» Task requirements
Could you filter the records below down to the lines that include the word "Hfilter"?

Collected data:

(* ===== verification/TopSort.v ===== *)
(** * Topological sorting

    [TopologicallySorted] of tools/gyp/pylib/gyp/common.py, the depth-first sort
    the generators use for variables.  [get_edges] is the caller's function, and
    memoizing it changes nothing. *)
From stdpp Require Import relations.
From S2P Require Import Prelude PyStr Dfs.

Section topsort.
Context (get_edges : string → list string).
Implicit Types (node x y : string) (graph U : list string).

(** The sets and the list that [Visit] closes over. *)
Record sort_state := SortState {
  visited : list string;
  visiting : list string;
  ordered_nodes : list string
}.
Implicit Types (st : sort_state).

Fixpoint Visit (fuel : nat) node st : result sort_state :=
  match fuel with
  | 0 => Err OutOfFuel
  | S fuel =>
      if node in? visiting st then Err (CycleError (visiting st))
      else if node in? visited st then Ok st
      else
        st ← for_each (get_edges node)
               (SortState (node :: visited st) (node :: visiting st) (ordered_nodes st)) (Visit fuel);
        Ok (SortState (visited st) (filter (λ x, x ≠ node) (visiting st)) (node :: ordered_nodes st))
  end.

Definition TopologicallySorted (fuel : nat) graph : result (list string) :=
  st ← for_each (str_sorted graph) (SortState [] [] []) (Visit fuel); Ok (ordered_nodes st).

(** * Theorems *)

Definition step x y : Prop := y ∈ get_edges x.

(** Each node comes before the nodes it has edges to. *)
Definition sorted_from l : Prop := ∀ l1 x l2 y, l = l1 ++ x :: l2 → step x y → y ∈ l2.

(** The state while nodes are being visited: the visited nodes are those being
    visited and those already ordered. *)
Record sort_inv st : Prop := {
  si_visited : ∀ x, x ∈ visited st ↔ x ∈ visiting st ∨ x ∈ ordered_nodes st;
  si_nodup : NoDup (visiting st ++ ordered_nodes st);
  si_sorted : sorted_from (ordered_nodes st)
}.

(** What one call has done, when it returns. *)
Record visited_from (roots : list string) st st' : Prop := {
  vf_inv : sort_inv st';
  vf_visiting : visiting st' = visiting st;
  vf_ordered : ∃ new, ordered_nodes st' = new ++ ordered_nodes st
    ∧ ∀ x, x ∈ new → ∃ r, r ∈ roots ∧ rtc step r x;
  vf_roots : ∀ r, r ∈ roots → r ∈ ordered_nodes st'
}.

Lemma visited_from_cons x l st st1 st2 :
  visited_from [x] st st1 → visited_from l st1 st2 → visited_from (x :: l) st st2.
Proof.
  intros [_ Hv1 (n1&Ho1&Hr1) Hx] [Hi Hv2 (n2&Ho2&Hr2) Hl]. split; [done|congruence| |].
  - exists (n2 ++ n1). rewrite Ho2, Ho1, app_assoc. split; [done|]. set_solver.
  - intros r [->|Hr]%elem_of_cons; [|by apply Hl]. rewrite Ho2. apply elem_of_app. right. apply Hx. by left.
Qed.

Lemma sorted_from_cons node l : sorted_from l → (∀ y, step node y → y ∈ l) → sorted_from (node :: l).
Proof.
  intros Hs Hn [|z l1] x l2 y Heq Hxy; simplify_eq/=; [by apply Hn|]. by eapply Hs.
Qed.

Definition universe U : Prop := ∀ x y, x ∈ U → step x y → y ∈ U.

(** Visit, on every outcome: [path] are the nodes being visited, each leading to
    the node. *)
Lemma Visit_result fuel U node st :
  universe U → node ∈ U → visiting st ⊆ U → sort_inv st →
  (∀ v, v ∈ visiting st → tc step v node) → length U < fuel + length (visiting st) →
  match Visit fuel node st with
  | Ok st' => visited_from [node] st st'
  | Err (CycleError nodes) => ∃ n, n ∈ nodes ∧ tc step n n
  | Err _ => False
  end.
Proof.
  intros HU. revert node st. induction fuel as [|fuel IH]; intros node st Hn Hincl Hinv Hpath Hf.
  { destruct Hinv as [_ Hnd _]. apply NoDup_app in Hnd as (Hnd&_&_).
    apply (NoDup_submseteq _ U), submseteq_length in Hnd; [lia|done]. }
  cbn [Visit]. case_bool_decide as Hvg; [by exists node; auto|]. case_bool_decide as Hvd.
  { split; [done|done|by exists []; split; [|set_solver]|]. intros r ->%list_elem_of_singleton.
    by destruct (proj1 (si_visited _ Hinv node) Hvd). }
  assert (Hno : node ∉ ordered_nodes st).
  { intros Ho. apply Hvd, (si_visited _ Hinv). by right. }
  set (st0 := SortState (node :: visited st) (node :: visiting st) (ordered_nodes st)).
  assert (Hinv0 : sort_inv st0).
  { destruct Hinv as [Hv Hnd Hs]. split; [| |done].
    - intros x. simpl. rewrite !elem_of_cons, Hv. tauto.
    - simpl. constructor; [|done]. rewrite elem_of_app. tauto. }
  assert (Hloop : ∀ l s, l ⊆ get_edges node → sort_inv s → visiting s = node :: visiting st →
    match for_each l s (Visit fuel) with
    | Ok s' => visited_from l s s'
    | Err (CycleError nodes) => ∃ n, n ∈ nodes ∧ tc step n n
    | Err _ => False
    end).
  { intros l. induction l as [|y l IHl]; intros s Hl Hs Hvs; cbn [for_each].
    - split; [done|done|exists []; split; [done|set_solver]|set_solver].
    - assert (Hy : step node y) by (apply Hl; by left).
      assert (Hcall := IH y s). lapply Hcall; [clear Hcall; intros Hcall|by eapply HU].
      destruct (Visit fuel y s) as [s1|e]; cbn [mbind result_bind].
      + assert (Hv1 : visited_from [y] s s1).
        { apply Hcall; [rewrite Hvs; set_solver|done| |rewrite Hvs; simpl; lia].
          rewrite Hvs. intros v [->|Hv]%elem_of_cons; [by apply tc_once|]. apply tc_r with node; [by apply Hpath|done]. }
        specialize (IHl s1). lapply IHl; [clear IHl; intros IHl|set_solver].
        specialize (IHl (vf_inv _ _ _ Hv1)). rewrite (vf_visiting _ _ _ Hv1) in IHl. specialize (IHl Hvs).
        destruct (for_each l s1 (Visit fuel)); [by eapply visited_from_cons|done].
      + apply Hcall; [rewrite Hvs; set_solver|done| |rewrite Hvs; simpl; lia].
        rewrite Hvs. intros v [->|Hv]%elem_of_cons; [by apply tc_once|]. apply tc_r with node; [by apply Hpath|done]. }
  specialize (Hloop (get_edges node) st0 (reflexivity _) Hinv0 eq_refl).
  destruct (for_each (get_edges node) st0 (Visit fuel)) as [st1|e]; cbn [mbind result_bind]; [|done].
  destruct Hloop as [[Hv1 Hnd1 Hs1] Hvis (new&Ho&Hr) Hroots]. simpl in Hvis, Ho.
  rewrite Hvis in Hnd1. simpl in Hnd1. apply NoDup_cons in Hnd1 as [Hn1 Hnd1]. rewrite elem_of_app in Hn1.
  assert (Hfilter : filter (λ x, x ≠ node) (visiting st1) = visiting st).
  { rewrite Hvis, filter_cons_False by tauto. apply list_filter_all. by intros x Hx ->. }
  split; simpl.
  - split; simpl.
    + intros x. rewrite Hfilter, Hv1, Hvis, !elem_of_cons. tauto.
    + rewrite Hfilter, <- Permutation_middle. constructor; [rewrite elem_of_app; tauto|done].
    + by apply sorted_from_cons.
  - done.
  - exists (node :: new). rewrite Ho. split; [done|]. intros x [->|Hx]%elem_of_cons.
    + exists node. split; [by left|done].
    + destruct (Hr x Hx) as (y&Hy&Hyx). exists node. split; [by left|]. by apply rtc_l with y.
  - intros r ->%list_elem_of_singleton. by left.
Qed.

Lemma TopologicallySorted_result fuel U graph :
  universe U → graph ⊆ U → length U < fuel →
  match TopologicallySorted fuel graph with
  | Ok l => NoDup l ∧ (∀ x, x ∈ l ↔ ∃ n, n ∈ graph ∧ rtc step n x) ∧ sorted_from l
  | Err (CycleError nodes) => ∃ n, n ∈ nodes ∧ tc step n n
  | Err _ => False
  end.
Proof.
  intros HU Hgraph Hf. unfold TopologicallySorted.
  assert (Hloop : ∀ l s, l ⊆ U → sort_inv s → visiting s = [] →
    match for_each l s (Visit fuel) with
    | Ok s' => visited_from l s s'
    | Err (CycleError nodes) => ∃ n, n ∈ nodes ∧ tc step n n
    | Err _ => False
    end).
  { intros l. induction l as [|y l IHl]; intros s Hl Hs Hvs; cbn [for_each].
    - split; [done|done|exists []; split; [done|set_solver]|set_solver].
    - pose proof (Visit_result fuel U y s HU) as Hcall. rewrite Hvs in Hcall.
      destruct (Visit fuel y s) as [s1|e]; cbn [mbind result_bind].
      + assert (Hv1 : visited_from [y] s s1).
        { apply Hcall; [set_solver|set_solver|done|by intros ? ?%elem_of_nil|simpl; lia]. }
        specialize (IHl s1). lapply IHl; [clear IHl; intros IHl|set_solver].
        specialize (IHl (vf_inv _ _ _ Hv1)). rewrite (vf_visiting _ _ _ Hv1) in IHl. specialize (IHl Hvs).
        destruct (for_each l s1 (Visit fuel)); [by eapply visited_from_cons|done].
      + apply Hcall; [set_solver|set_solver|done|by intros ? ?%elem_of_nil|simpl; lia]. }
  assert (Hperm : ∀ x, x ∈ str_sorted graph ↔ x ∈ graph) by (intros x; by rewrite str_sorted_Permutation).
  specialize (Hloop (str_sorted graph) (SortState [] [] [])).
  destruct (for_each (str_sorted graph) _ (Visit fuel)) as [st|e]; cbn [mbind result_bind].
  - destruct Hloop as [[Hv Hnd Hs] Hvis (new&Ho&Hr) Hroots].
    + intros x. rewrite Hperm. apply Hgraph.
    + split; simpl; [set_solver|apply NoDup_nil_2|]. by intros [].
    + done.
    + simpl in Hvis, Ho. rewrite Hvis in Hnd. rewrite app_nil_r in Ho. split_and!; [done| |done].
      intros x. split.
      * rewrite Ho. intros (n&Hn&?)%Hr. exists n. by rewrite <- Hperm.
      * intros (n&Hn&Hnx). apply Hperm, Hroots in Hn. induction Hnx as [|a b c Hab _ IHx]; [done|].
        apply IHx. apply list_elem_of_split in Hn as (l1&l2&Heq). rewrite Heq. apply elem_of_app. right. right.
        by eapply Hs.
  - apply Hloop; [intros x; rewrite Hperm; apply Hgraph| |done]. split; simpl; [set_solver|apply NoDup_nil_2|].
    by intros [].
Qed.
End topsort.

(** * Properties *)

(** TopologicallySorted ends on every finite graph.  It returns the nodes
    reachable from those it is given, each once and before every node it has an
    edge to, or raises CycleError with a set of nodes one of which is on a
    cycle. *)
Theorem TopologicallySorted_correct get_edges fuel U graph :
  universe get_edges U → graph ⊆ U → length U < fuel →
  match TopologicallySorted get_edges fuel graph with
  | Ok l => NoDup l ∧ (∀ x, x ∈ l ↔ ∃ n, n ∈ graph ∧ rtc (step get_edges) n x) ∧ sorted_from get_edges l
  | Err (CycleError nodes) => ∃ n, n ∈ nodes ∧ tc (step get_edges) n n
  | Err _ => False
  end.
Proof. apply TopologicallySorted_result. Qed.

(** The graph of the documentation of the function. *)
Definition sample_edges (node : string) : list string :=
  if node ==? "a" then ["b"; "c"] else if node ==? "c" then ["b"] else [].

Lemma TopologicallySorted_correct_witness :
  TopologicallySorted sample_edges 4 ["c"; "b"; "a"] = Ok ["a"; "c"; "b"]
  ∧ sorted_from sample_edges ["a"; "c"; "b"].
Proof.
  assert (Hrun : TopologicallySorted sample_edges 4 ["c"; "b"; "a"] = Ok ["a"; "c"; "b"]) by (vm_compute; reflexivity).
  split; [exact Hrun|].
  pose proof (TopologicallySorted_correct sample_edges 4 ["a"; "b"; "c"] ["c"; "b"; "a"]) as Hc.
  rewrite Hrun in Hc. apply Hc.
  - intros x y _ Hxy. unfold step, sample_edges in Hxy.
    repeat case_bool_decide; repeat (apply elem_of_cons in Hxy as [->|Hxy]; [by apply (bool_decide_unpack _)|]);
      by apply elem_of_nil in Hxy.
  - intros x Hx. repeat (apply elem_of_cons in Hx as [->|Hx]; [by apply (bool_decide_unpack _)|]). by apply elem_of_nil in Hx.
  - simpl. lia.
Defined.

» Task solution
  assert (Hfilter : filter (λ x, x ≠ node) (visiting st1) = visiting st).
    + intros x. rewrite Hfilter, Hv1, Hvis, !elem_of_cons. tauto.
    + rewrite Hfilter, <- Permutation_middle. constructor; [rewrite elem_of_app; tauto|done].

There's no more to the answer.